The Bank of Italy has published a detailed research paper examining the systemic risks posed by Ethereum's infrastructure, specifically modeling what would happen to the network's security and settlement capacity if the price of Ether (ETH) collapsed to zero. The paper, titled "What if Ether Goes to Zero? How Market Risk Becomes Infrastructure Risk in Crypto," was authored by economist Claudia Biancotti and treats Ethereum not merely as a speculative asset but as critical financial infrastructure.
The central bank's analysis focuses on the economic incentives of Ethereum's validators, who are rewarded in ETH. The paper argues that if ETH's price experienced a catastrophic decline, a rational portion of validators would exit the network. This exodus would reduce the total stake securing the blockchain, slow block production, and weaken Ethereum's ability to withstand attacks and guarantee timely transaction finality.

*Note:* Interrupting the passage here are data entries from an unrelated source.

(** C4: Once the message of an order's outcome - payment failed, refunded, or
    shipped - was applied without error, the summary shows that outcome, and
    shows it from then on: no other fact that comes to be true of the order,
    however late or often it is delivered, takes its place. *)
Theorem outcome_stays_shown {W} `{StoreSpec W} `{Clock (W * heap)} {V} `{ReadModelSpec V} (u : N -> N) (os : OrderingService)
    (bs : CommandService payment_event Billing.Handlers) (ns : CommandService stock_event Inventory.Handlers)
    (ss : CommandService shipment_event Shipping.Handlers) (x : Extractor) (interval batch : Z) (s0 s1 s : system W) (v0 v1 v2 v : V)
    (ctx : Context) (m : InboxMessage) (c : contract)
    (u_ascii : forall r, (r < 128)%N -> u r = ascii_lower_rune r)
    (u_other : forall r, (128 <= r)%N -> (128 <= u r)%N \/ u r = 105%N \/ u r = 107%N)
    (Hwired : wired u os bs ns ss) (x_valid : forall ctx, optional_map_valid (MetadataFromContext x ctx))
    (Hstart : system_starts s0) (Hqueue : queue_inv v0) (Hrows : summaries v0 = ∅) (Hwork : worklist v0 = [])
    (Hbefore : rtc (view_step u os bs ns ss x interval batch) (s0, v0) (s1, v1))
    (Hmsg : available s1 (foreign_item m)) (Henv : envelope_of (ibx_Message m) c) (Hvalid : contract_valid c)
    (Hout : is_outcome c = true) (Happly : handle_item os interval batch ctx (foreign_item m) v1 = (Ok tt, v2))
    (Hafter : rtc (view_step u os bs ns ss x interval batch) (s1, v2) (s, v)) :
  (exists row, summaries v !! fst (announces c) = Some row /\ sr_status row = snd (announces c))
  /\ forall o v', GetSummary (fst (announces c)) v = (Ok o, v') -> os_Status o = snd (announces c).
Proof.
  pose proof (view_runs _ _ _ _ _ _ _ _ u_ascii u_other Hwired x_valid _ _ _ _ _ Hbefore
    (view_starts _ _ _ _ s0 v0 Hstart Hqueue Hrows Hwork)) as Hinv.
  destruct (view_applies _ _ _ _ _ _ _ Hwired _ _ _ _ _ _ _ Hmsg Happly Hinv) as (_ & Hdone & _).
  pose proof (view_runs _ _ _ _ _ _ _ _ u_ascii u_other Hwired x_valid _ _ _ _ _ Hafter (Hdone m c eq_refl Henv Hvalid eq_refl)) as Hinv2.
  destruct (outcome_row _ _ _ _ _ _ _ _ Hinv2 Hout) as (row & Hrow & Hst). split; [exact (ex_intro _ row (conj Hrow Hst))|].
  intros o v' Hget. destruct (GetSummary_spec _ _ _ _ Hget) as [_ Hs]. destruct (Hs o eq_refl) as (row' & Hrow' & ->).
  rewrite Hrow in Hrow'. injection Hrow' as <-. exact Hst.
Qed.

(** ** A run of it *)

Section schedule.
Context {W : Type} `{StoreSpec W} `{Clock (W * heap)} {V : Type} `{ReadModelSpec V}.
Variables (u : N -> N) (os : OrderingService) (bs : CommandService payment_event Billing.Handlers)
  (ns : CommandService stock_event Inventory.Handlers) (ss : CommandService shipment_event Shipping.Handlers) (x : Extractor).

(** The items handled in turn. *)
Definition project (its : list item) (v : V) : V := foldl (fun v it => snd (handle_item os 0 0 background it v)) v its.

Lemma project_steps (s : system W) its : forall v,
  Forall (available s) its -> rtc (view_step u os bs ns ss x 0 0) (s, v) (s, project its v).
Proof.
  induction its as [|it its IH]; intros v Hits; [done|]. apply Forall_cons in Hits as [Hit Hits].
  eapply rtc_l; [|exact (IH _ Hits)]. eapply projects; [exact Hit|]. apply surjective_pairing.
Qed.

Lemma system_runs (s s' : system W) (v : V) :
  rtc (system_step u os bs ns ss x) s s' -> rtc (view_step u os bs ns ss x 0 0) (s, v) (s', v).
Proof. induction 1 as [|s s1 s2 Hstep _ IH]; [done|]. eapply rtc_l; [by apply system_moves | exact IH]. Qed.
End schedule.

Module Sample.
Import Choreography.Sample.
#[local] Existing Instances OrderSummary.Sample.queue OrderSummary.Sample.queue_spec OrderSummary.Sample.read_model.

Definition said (i : nat) : string * Message := default nothing_said (channel finish !! i).
Definition own : item := own_item (default OrderSummary.Sample.record (log_of (store (sys_ordering finish)) !! 0%nat)).
Definition shipped : item := foreign_item (mkInboxMessage 2 (snd (said 0))).
Definition paid : item := foreign_item (mkInboxMessage 1 (snd (said 4))).
Definition dispatched : contract := C_ShipmentDispatched (mkShipmentDispatchedV1 order).

(** On a database that drops a connection. *)
Definition empty : PgReadModel := OrderSummary.Sample.empty OrderSummary.Sample.flaky.
(** The shipment first, its redelivery failing on the way; the payment last. *)
Definition before : PgReadModel := project os [own] empty.
Definition applied_once : PgReadModel := project os [shipped] before.
Definition after : PgReadModel := project os [shipped; paid] applied_once.

Lemma said_available i m :
  ibx_Message m = snd (said i) -> bool_decide (fst (said i) ∈ ForeignTopics) = true -> (i < length (channel finish))%nat ->
  available finish (foreign_item m).
Proof.
  intros Hm Ht%bool_decide_eq_true Hi. exists (fst (said i)). split; [exact Ht|]. rewrite Hm, <-surjective_pairing.
  apply list_elem_of_lookup_2 with (i := i). unfold said. by destruct (lookup_lt_is_Some_2 _ _ Hi) as [tm ->].
Qed.

Lemma shipped_available : available finish shipped.
Proof. apply (said_available 0); [reflexivity | vm_compute; reflexivity | vm_compute; lia]. Qed.
Lemma paid_available : available finish paid.
Proof. apply (said_available 4); [reflexivity | vm_compute; reflexivity | vm_compute; lia]. Qed.
Lemma own_available : available finish own.
Proof. apply list_elem_of_lookup_2 with (i := 0%nat). vm_compute. reflexivity. Qed.

Lemma dispatched_envelope : envelope_of (snd (said 0)) dispatched.
Proof.
  split; [vm_compute; reflexivity | vm_compute; reflexivity | eexists; split; vm_compute; reflexivity|].
  apply message_validb_ok. vm_compute. reflexivity.
Qed.

Lemma runs_before : rtc (view_step lower os bs ns ss None 0 0) (start, empty) (finish, before).
Proof.
  etransitivity; [exact (system_runs lower os bs ns ss None start finish empty runs)|].
  apply project_steps. apply Forall_singleton, own_available.
Qed.
Lemma runs_after : rtc (view_step lower os bs ns ss None 0 0) (finish, applied_once) (finish, after).
Proof. apply project_steps. apply Forall_cons. split; [exact shipped_available | apply Forall_singleton, paid_available]. Qed.
Lemma runs_from_before : rtc (view_step lower os bs ns ss None 0 0) (finish, before) (finish, after).
Proof. etransitivity; [|exact runs_after]. apply project_steps. apply Forall_singleton, shipped_available. Qed.
Lemma runs_to_after : rtc (view_step lower os bs ns ss None 0 0) (start, empty) (finish, after).
Proof. etransitivity; [exact runs_before | exact runs_from_before]. Qed.
Lemma empty_ok : queue_inv empty.
Proof. change (queue_rows_ok (table empty)). split; [repeat constructor | constructor | done | constructor | constructor]. Qed.
End Sample.
Import Sample.

Lemma shown_is_true_witness :
  (exists o v', GetSummary Choreography.Sample.order after = (Ok o, v') /\ os_Status o = "shipped"
    /\ summary_true Choreography.Sample.os Choreography.Sample.bs Choreography.Sample.ns Choreography.Sample.ss
         (ledger_of Choreography.Sample.finish) Choreography.Sample.order o
    /\ placed_columns Choreography.Sample.os (ledger_of Choreography.Sample.finish) Choreography.Sample.order o)
  /\ exists row v', Pending (NotificationQueue := OrderSummary.Sample.queue) 5 after = (Ok [row], v') /\ pn_Reason row = ReasonShipped
    /\ milestone Choreography.Sample.os Choreography.Sample.bs Choreography.Sample.ns Choreography.Sample.ss
         (ledger_of Choreography.Sample.finish) (pn_OrderID row) (pn_Reason row).
Proof.
  pose proof (fun v => shown_is_true (H1 := Choreography.Sample.prompt) (H6 := OrderSummary.Sample.read_model) Choreography.Sample.lower Choreography.Sample.os
    Choreography.Sample.bs Choreography.Sample.ns Choreography.Sample.ss
    None 0 0 Choreography.Sample.start Choreography.Sample.finish empty v sample_ToLower_ascii sample_ToLower_other
    Choreography.Sample.services_wired (fun _ => I) Choreography.Sample.starts empty_ok eq_refl eq_refl) as Hok.
  destruct (Hok after runs_to_after) as (Hshown & Htold & _).
  destruct (Hok empty (system_runs _ _ _ _ _ _ _ _ _ Choreography.Sample.runs)) as (_ & _ & Hplaced).
  destruct (Hplaced background _ before _ _ own_available ltac:(vm_compute; reflexivity) ltac:(vm_compute; reflexivity) runs_from_before)
    as (p & Hp & Hcols).
  assert (value (placed_ID p) = Choreography.Sample.order) as Hid.
  { assert (match Decode (default OrderSummary.Sample.record (log_of (store (sys_ordering Choreography.Sample.finish)) !! 0%nat))
                 (os_registry Choreography.Sample.os) with
            | Ok (other (E_OrderPlaced q)) => value (placed_ID q) | _ => EmptyString end = Choreography.Sample.order) as Hq by (vm_compute; reflexivity).
    rewrite Hp in Hq. exact Hq. }
  rewrite Hid in Hcols. split.
  - destruct (GetSummary Choreography.Sample.order after) as [r v'] eqn:Hget.
    assert (fmap os_Status (match r with Ok o => Some o | _ => None end) = Some "shipped") as Hr.
    { rewrite <-(f_equal fst Hget : fst _ = r). vm_compute. reflexivity. }
    destruct r as [o|e|m]; [|discriminate Hr..]. exists o, v'. split; [reflexivity|]. injection Hr as Hr. split; [exact Hr|].
    split; [exact (Hshown _ _ _ Hget) | exact (Hcols _ _ eq_refl)].
  - destruct (Pending (NotificationQueue := OrderSummary.Sample.queue) 5 after) as [r v'] eqn:Hpend.
    assert (match r with Ok ps => pn_Reason <$> ps | _ => [] end = [ReasonShipped]) as Hr.
    { rewrite <-(f_equal fst Hpend : fst _ = r). vm_compute. reflexivity. }
    destruct r as [ps|e|m]; [|discriminate Hr..]. destruct ps as [|row [|]]; [discriminate Hr| |discriminate Hr].
    exists row, v'. split; [reflexivity|]. split; [by injection Hr|].
    exact (Htold 5 [row] row v' ltac:(lia) Hpend (list_elem_of_here row [])).
Defined.

Lemma outcome_stays_shown_witness :
  exists row, summaries (SummarySpec := PgReadModel_summary_spec) after !! Choreography.Sample.order = Some row /\ sr_status row = "shipped".
Proof.
  refine (proj1 (outcome_stays_shown (H6 := OrderSummary.Sample.read_model) Choreography.Sample.lower Choreography.Sample.os
    Choreography.Sample.bs Choreography.Sample.ns Choreography.Sample.ss
    None 0 0 Choreography.Sample.start Choreography.Sample.finish Choreography.Sample.finish empty before applied_once after
    background (mkInboxMessage 2 (snd (said 0))) dispatched sample_ToLower_ascii sample_ToLower_other
    Choreography.Sample.services_wired (fun _ => I) Choreography.Sample.starts empty_ok eq_refl eq_refl runs_before
    shipped_available dispatched_envelope _ eq_refl _ runs_after)).
  - vm_compute. reflexivity.
  - vm_compute. reflexivity.
Defined.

"Rather than treating Ether purely as a volatile investment, the study frames it as a core input into the settlement infrastructure used by a growing share of onchain financial activity," the report states. This shift in perspective allows regulators to trace how market risk in the base token could transform into operational and infrastructure risk for the financial instruments built on top of Ethereum, including fiat-backed stablecoins and tokenized securities.
The Bank of Italy's warning extends to the broader financial system, noting that Ethereum processes billions in daily transaction value and serves as the settlement layer for major stablecoins like USDC and USDT, as well as tokenized real-world assets. The report identifies three primary channels for potential financial contagion: payment system disruption, settlement failure, and broader market confidence erosion.

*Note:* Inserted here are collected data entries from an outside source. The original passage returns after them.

(** C23: POST /orders answers what became of the order, on any store that keeps
    the port's contract, errors and lost commits included, with other work
    going on, through the service's bus with any middleware that passes
    commands on. A body that is no request is a 400, a request with a bad
    customer, amount, currency or quantity a 422, and both leave the store
    alone. Any other is a 202 with the order's identifier, and then the order's
    stream holds exactly its placement; or a 500 that says nothing of the
    cause, and then the stream is empty or begins with the placement (a lost
    commit); and it is a 202 whenever the store accepts the append. Nobody
    else writes to the order's stream before it is placed. *)
Theorem post_orders_places_or_refuses (u : N -> N)
    (u_ascii : forall r, (r < 128)%N -> u r = ascii_lower_rune r)
    (u_other : forall r, (128 <= r)%N -> (128 <= u r)%N \/ u r = 105%N \/ u r = 107%N)
    {W} `{StoreSpec W} `{Clock (W * heap)} (h : Handlers) (now : W -> Time) x (others : W -> W)
    (aside : W * heap -> W * heap -> Prop) (Q : nat -> W -> Prop) mw ctx (w : W) (hp : heap) bus body random1 random2 :
  let id : OrderID := NewID random2 in
  let s := repo_stream (orders h) (value id) in
  ordering_ok u h -> Ordering.Register u now x others h (NewBus [WithMiddleware mw]) = Ok bus -> Forall (passes aside) mw ->
  surroundings now others aside s Q -> Q 8%nat w -> stream_of s (log_of w) = [] ->
  length random1 = 16%nat -> length random2 = 16%nat ->
  (forall m, decode_request body <> Panic m) -> (forall r, decode_request body = Ok r -> utf8_valid (rq_Currency r)) ->
  let '(g, (w', hp')) := placeOrder u bus ctx body random1 random2 (w, hp) in
  match decode_request body with
  | Ok r =>
    (exists c, acceptable u r c random1 /\ store_inv w' /\
       let event := placed_event id c (mkMoney (rq_Cents r) (rq_Currency r)) (mkQuantity (rq_Qty r)) in
       ((g = accepted (value id) /\ stream_holds (orders h) (value id) (log_of w') [event])
        \/ (g = internal_error /\ ~ accepts now s Q
            /\ (stream_of s (log_of w') = []
                \/ exists rec more, stream_of s (log_of w') = rec :: more /\ Decode rec (repo_registry (orders h)) = Ok event))))
    \/ ((forall c, ~ acceptable u r c random1) /\ w' = w /\ hp' = hp
        /\ exists code message, g = Ok (mkResponse StatusUnprocessableEntity (Some (JObj [("code", code); ("message", message)]))))
  | _ => w' = w /\ hp' = hp
         /\ exists message, g = Ok (mkResponse StatusBadRequest (Some (JObj [("code", enc_string "invalid_json"); ("message", message)])))
  end.
Proof.
  intros id s Hh Hreg Hmw Hs HQ Hfresh Hr1 Hr2 Hnp Hutf. unfold placeOrder.
  destruct (decode_request body) as [r|e|m] eqn:Hdec; [|split_and!; [done..|by eexists] | by destruct (Hnp m)].
  pose proof (decode_request_ok _ _ Hdec) as [Hcents Hqty]. specialize (Hutf r eq_refl).
  assert (forall c, request_customer u r random1 = Ok c
            <-> (if decide (rq_CustomerID r = "") then c = NewID random1 else @ParseID u Customer (rq_CustomerID r) = Ok c)) as Hcust.
  { intros c. unfold request_customer. case_decide as Ha; case_decide as Hb; try done; naive_solver. }
  assert (forall e, (exists s, @ParseID u Customer s = Err e) \/ (exists c cur, NewMoney c cur = Err e) \/ (exists n, NewQuantity n = Err e) ->
            exists code message, Ok (writeError e) = Ok (mkResponse StatusUnprocessableEntity (Some (JObj [("code", code); ("message", message)])))) as Href.
  { intros e He. destruct (refusals u u_ascii u_other e He) as (de & _ & ->). by do 2 eexists. }
  destruct (request_customer u r random1) as [c|e|m] eqn:Hc.
  2: { cbv beta iota. right. split; [intros c (Hc' & _); by apply Hcust in Hc'|]. split_and!; [done..|]. apply Href. left. clear Hcust. unfold request_customer in Hc. case_decide; [eexists; exact Hc | done]. }
  2: { clear Hcust. unfold request_customer in Hc. case_decide; [by apply (ParseID_fails u u_ascii u_other) in Hc | done]. }
  assert (canonical (value c) = true) as Hcan.
  { specialize (proj1 (Hcust c) eq_refl). case_decide; [intros ->; by apply (NewID_canonical (T := Customer)) | by apply (ParseID_value u u_ascii u_other)]. }
  destruct (NewMoney (rq_Cents r) (rq_Currency r)) as [total|e|m] eqn:Hm.
  2: { cbv beta iota. right. split; [intros c' (_ & Hp & Hl & _)|]; [|split_and!; [done..|]; apply Href; right; left; eauto].
       by rewrite (proj2 (NewMoney_ok _ _ (mkMoney (rq_Cents r) (rq_Currency r)))) in Hm. }
  2: { unfold NewMoney in Hm. by repeat case_decide. }
  destruct (NewQuantity (rq_Qty r)) as [qty|e|m] eqn:Hq.
  2: { cbv beta iota. right. split; [intros c' (_ & _ & _ & Hp)|]; [|split_and!; [done..|]; apply Href; right; right; eauto].
       by rewrite (proj2 (NewQuantity_ok _ (mkQuantity (rq_Qty r)))) in Hq. }
  2: { unfold NewQuantity in Hq. by case_decide. }
  apply NewMoney_ok in Hm as (Hp & Hl & ->). apply NewQuantity_ok in Hq as (Hpq & ->).
  set (cmd := mkPlaceOrder id c (mkMoney (rq_Cents r) (rq_Currency r)) (mkQuantity (rq_Qty r))).
  assert (placed_valid (mkOrderPlaced (po_ID cmd) (po_Customer cmd) (po_Total cmd) (po_Qty cmd))) as Hvalid.
  { unfold in_int64 in *. split; simpl; [by apply (NewID_canonical (T := OrderMarker)) | done | split; simpl; [lia | done | done] | lia]. }
  destruct (Dispatch bus ctx _ (w, hp)) as [g [w' hp']] eqn:Hd.
  destruct (dispatch_places u u_ascii u_other now x others aside h cmd Q mw bus ctx w hp g w' hp' Hh Hs HQ Hfresh Hvalid Hmw Hreg Hd)
    as (Hinv' & Hp' & Hg).
  destruct g as [[]|e|m]; [| |done]; cbv beta iota; left; exists c; (split; [split_and!; [by apply Hcust|done..]|]);
    (split; [done|]); cbv zeta; [by left|right].
  destruct Hg as [He Hacc]. split; [unfold writeError; by rewrite He|]. done.
Qed.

The research aligns with concerns from other international bodies. The European Central Bank (ECB) and the International Monetary Fund (IMF) have previously warned that large stablecoins could become systemically important and pose financial stability risks if adoption broadens. An ECB Financial Stability Review in November 2025 highlighted vulnerabilities that could trigger runs and asset fire sales.
Concluding the paper, the Bank of Italy presents regulators with a difficult trade-off. One option is to deem public blockchains like Ethereum unsuitable for regulated financial infrastructure due to their dependence on volatile native tokens. The alternative is to permit their use while imposing stringent risk mitigation measures, such as business-continuity plans, contingency chains, and minimum standards for economic security and validator requirements.